» **The problem**: The expected answer is a bare count of the lines in the data below that contain "rest".

» **Source information**:
(** * Football-trivia game: the server actions over the games, players and
      play_calls tables

    A shallow embedding of [src/app/actions/game.ts] and
    [src/app/actions/lobby.ts].  The hosted database is an explicit record of
    tables that every handler receives and returns; [Math.random] is a tape of
    draws handed to the handler. *)

From Stdlib Require Import ZArith List String Ascii Bool Lia.
Import ListNotations.
Local Open Scope string_scope.
Local Open Scope Z_scope.

(** ** JavaScript primitives used by the handlers *)

Module JS.

(** [x ?? d] *)
Definition nullish {A : Type} (x : option A) (d : A) : A :=
  match x with Some v => v | None => d end.

Definition lower_char (c : ascii) : ascii :=
  let n := nat_of_ascii c in
  if (Nat.leb 65 n && Nat.leb n 90)%bool then ascii_of_nat (n + 32) else c.

Definition upper_char (c : ascii) : ascii :=
  let n := nat_of_ascii c in
  if (Nat.leb 97 n && Nat.leb n 122)%bool then ascii_of_nat (n - 32) else c.

Fixpoint map_chars (f : ascii -> ascii) (s : string) : string :=
  match s with
  | EmptyString => EmptyString
  | String c rest => String (f c) (map_chars f rest)
  end.

(** [s.toLowerCase()] and [s.toUpperCase()] on the ASCII letters. *)
Definition toLowerCase : string -> string := map_chars lower_char.
Definition toUpperCase : string -> string := map_chars upper_char.

(** [s.includes(sub)] *)
Fixpoint includes (s sub : string) : bool :=
  match s with
  | EmptyString => String.prefix sub EmptyString
  | String _ rest => String.prefix sub s || includes rest sub
  end.

Definition is_space (c : ascii) : bool :=
  let n := nat_of_ascii c in
  (Nat.eqb n 32 || (Nat.leb 9 n && Nat.leb n 13))%bool.

Fixpoint trimStart (s : string) : string :=
  match s with
  | EmptyString => EmptyString
  | String c rest => if is_space c then trimStart rest else s
  end.

(** Drops the trailing white space: a character stays when something that
    is not white space follows it or it is not white space itself. *)
Fixpoint trimEnd (s : string) : string :=
  match s with
  | EmptyString => EmptyString
  | String c rest =>
      match trimEnd rest with
      | EmptyString => if is_space c then EmptyString else String c EmptyString
      | kept => String c kept
      end
  end.

Definition trim (s : string) : string := trimEnd (trimStart s).

(** Truthiness of a string: [!s] holds for the empty string. *)
Definition is_empty (s : string) : bool :=
  match s with EmptyString => true | _ => false end.

Definition max (a b : Z) : Z := Z.max a b.
Definition min (a b : Z) : Z := Z.min a b.

End JS.

(** ** Randomness

    One call of [Math.random()] consumes one entry of the tape.  An entry [k]
    stands for the double [(k mod 2^53) / 2^53], which lies in [0, 1).  An
    exhausted tape keeps answering 0. *)

Definition Rand (A : Type) : Type := list Z -> A * list Z.

Definition ret {A : Type} (a : A) : Rand A := fun tape => (a, tape).

Definition bind {A B : Type} (m : Rand A) (k : A -> Rand B) : Rand B :=
  fun tape => let (a, tape') := m tape in k a tape'.

Notation "x <- m ;; k" := (bind m (fun x => k))
  (at level 61, m at next level, right associativity).

Definition two53 : Z := 2 ^ 53.

(** The numerator of the next draw. *)
Definition Math_random : Rand Z :=
  fun tape =>
    match tape with
    | [] => (0, [])
    | k :: rest => (k mod two53, rest)
    end.

(** [const randomInt = (min, max) =>
      Math.floor(Math.random() * (max - min + 1)) + min] *)
Definition randomInt (min max : Z) : Rand Z :=
  u <- Math_random ;;
  ret ((u * (max - min + 1)) / two53 + min).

» **Output of the exercise**: 6